Collected data
Start of Block

(* ===== verification/FsWriteProps.v ===== *)
(** * Writing files on top of the log: properties

    The theorems of [FsWrite] instantiated with the log and the buffer cache,
    and applied to the file of the small image of [FsProps]. *)
From S2P Require Import Prelude Params Sleeplock Bio BioInv Log LogInv LogCrash LogTxn CString Interfaces BlockInst Fs FsBlocks FsInode FsData FsWrite FsProps.

(** The inode is open in entry ip, its file is well formed, its dinode is in a
    block of its own, and the transaction has room for the write. *)
Record can_write {U} (s : @fstate lst U) (ip : nat) (bs : bytes) (off : Z) : Prop := {
  cw_ip : (ip < length (f_itable s))%nat;
  cw_bytes : Forall is_byte bs;
  cw_file : file_ok (f_sb s) (f_blk s) (inode_at ip s);
  cw_inum : 0 <= i_inum (inode_at ip s);
  cw_iblock : good_block (f_sb s) (f_blk s) (IBLOCK (i_inum (inode_at ip s)) (f_sb s));
  cw_apart : forall k, is_slot k -> slot (f_blk s) (inode_at ip s) k <> IBLOCK (i_inum (inode_at ip s)) (f_sb s);
  cw_room : fs_ok (f_sb s) (f_blk s) (7 * Z.to_nat (blocks_left bs off 0) + 1) }.

Lemma fput_id {U} (s : @fstate lst U) ip : (ip < length (f_itable s))%nat -> fput s ip (f_blk s) (inode_at ip s) = s.
Proof.
  intros Hip. unfold fput. rewrite list_insert_id by by apply inode_lookup. by destruct s.
Qed.


(** What [writei] wrote, [readi] reads back. *)
Theorem write_read_back {U} `{UserMem U} (s : @fstate lst U) ip bs off :
  let i := inode_at ip s in let n := Z.of_nat (length bs) in
  can_write s ip bs off -> 0 <= off <= i_size i -> off + n <= MAXFILE * BSIZE ->
  wp (let! r := writei ip (KernSrc bs) off n in let! x := readi ip KernDst off r in ret (r, x)) s (fun y s' =>
    0 <= y.1 <= n /\ y.2 = (y.1, take (Z.to_nat y.1) bs) /\
    (y.1 < n -> forall b, 0 <= b < sb_size (f_sb s) -> block_used (f_blk s') (f_sb s) b = true)).
Proof.
  intros i n [Hip Hbs Hf Hnum HB Hns Hfs] Hoff Hmax. rewrite <- (fput_id s ip) at 1 by done.
  apply wp_bind. eapply wp_mono; [apply (writei_wp (f_sb s) s ip eq_refl Hip (f_blk s) i bs off Hbs ltac:(lia) Hmax 0); (done || lia)|].
  intros r s' (d' & i' & -> & W & Hfs'). apply wp_bind.
  eapply wp_mono; [eapply (read_back (f_sb s) s ip Hip (f_blk s) i bs off); (done || lia)|].
  intros x s' (-> & d2 & -> & Hro). apply wp_ret. split; [apply W|]. split; [done|]. cbn [fst snd]. intros Hlt b Hb.
  change (f_blk (fput s ip d2 i')) with d2. destruct W as [_ _ _ _ _ _ _ Hfull _ _ _ _ _].
  rewrite (same_used d' d2); [by apply Hfull|]. by destruct Hro as (_ & Hv & _).
Qed.

(** ** The file of the small image *)

Lemma demo_slot (s : lst) k : is_slot k -> slot s demo_open k = if decide (k = 0) then 37 else 0.
Proof.
  intros Hk. unfold is_slot in Hk. unfold slot, bmap_at. change (i_addr demo_open NDIRECT) with 0.
  destruct (Z.eqb_spec k (-1)) as [->|]; [done|]. destruct (Z.ltb_spec k NDIRECT) as [Hlt|]; [|case_decide; [klia|done]].
  assert (forallb (fun k => i_addr demo_open k =? if decide (k = 0) then 37 else 0) (seqZ 0 NDIRECT) = true) as Hall by (by vm_compute).
  rewrite forallb_forall in Hall. apply Z.eqb_eq, Hall, list_elem_of_In, elem_of_seqZ. lia.
Qed.

(** The data blocks of the image, and room in its transaction. *)
Definition demo_ready (s : lst) : Prop := log_wf s /\ held (l_bio s) = ∅ /\ txn_open s /\ txn s = ∅ /\
  forall b, 0 <= b < 80 -> ~ (2 <= b <= 32) -> home s b /\ bview (l_bio s) b = demo_fs_disk !!! b.

Lemma demo_good_block (s : lst) b : demo_ready s -> 33 <= b < 38 -> b <> 35 -> good_block demo_sb s b.
Proof.
  intros (Hwf & Hh & Ho & Ht & Hdemo) Hb Hne. pose proof (proj2 (Hdemo 35 ltac:(lia) ltac:(lia))) as H35.
  split; [change (sb_size demo_sb) with 80; lia|]. split; [rewrite (demo_used s) by (done || lia); lia|].
  split; [apply (Hdemo b); lia|]. change (bl_held s) with (held (l_bio s)). rewrite Hh, map_img_empty_L. split; [apply not_elem_of_empty|].
  intros b' Hb'. change (sb_size demo_sb) with 80 in Hb'. rewrite BBLOCK_eq by (change (sb_bmapstart demo_sb) with 35; lia).
  rewrite Z.div_small by klia. change (sb_bmapstart demo_sb) with 35. lia.
Qed.

Lemma demo_fs_ok (s : lst) n : demo_ready s -> (n < NBUF)%nat -> fs_ok demo_sb s n.
Proof.
  intros (Hwf & Hh & Ho & Ht & Hdemo) Hn. pose proof (proj2 (Hdemo 35 ltac:(lia) ltac:(lia))) as H35.
  split; [by apply (demo_alloc_geom s)|done|done| |].
  - split; [done|]. rewrite (demo_used s) by (done || lia). done.
  - change (bl_txn s) with (txn s). change (bl_held s) with (held (l_bio s)). rewrite Ht, Hh, size_empty, map_size_empty. lia.
Qed.

Lemma demo_file_ok (s : lst) : demo_ready s -> file_ok demo_sb s demo_open.
Proof.
  intros Hr. split; [done|done|..].
  - intros k Hk. rewrite (demo_slot s k Hk). case_decide; [intros _; apply demo_good_block; (done || lia)|done].
  - intros k k' Hk Hk'. rewrite !demo_slot by done. repeat case_decide; lia.
Qed.

Lemma demo_can_write (s : lst) bs off : demo_ready s ->
  Forall is_byte bs -> (7 * Z.to_nat (blocks_left bs off 0) + 1 < NBUF)%nat -> can_write (demo_opened s) 0 bs off.
Proof.
  intros Hr Hbs Hroom.
  assert (IBLOCK 2 demo_sb = 33) as HB by (by vm_compute).
  assert (inode_at 0 (demo_opened s) = demo_open) as Hat by done.
  split; rewrite ?Hat; change (f_sb (demo_opened s)) with demo_sb; change (f_blk (demo_opened s)) with s.
  - cbn. lia.
  - exact Hbs.
  - by apply demo_file_ok.
  - change (i_inum demo_open) with 2. lia.
  - change (i_inum demo_open) with 2. rewrite HB. apply demo_good_block; (done || lia).
  - intros k Hk. rewrite (demo_slot s k Hk). change (i_inum demo_open) with 2. rewrite HB. case_decide; lia.
  - by apply demo_fs_ok.
Qed.

(** 2000 bytes at offset 5: the write fills the file's block and maps one more. *)
Definition demo_bytes : bytes := replicate 2000 7.

Lemma demo_bytes_ok : Forall is_byte demo_bytes.
Proof. apply Forall_replicate. unfold is_byte. lia. Qed.
Lemma demo_bytes_room : (7 * Z.to_nat (blocks_left demo_bytes 5 0) + 1 < NBUF)%nat.
Proof. vm_compute. lia. Qed.


Lemma write_read_back_witness : exists s : lst,
  wp (let! r := writei 0 (KernSrc demo_bytes) 5 2000 in let! x := readi 0 KernDst 5 r in ret (r, x)) (demo_opened s)
    (fun y _ => y.2 = (y.1, take (Z.to_nat y.1) demo_bytes)).
Proof.
  destruct demo_fs_booted as (s & Hready). exists s. pose proof Hready as (Hwf & Hh & Ho & Ht & Hdemo).
  assert (can_write (demo_opened s) 0 demo_bytes 5) as Hcw by (apply demo_can_write; auto using demo_bytes_ok, demo_bytes_room).
  eapply wp_mono; [apply (write_read_back (demo_opened s) 0 demo_bytes 5 Hcw); vm_compute; (done || split; done)|].
  intros y s' (_ & E & _). exact E.
Defined.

End of Block

Check every line of the records, and copy the ones that hold the word "Hall".

  assert (forallb (fun k => i_addr demo_open k =? if decide (k = 0) then 37 else 0) (seqZ 0 NDIRECT) = true) as Hall by (by vm_compute).
  rewrite forallb_forall in Hall. apply Z.eqb_eq, Hall, list_elem_of_In, elem_of_seqZ. lia.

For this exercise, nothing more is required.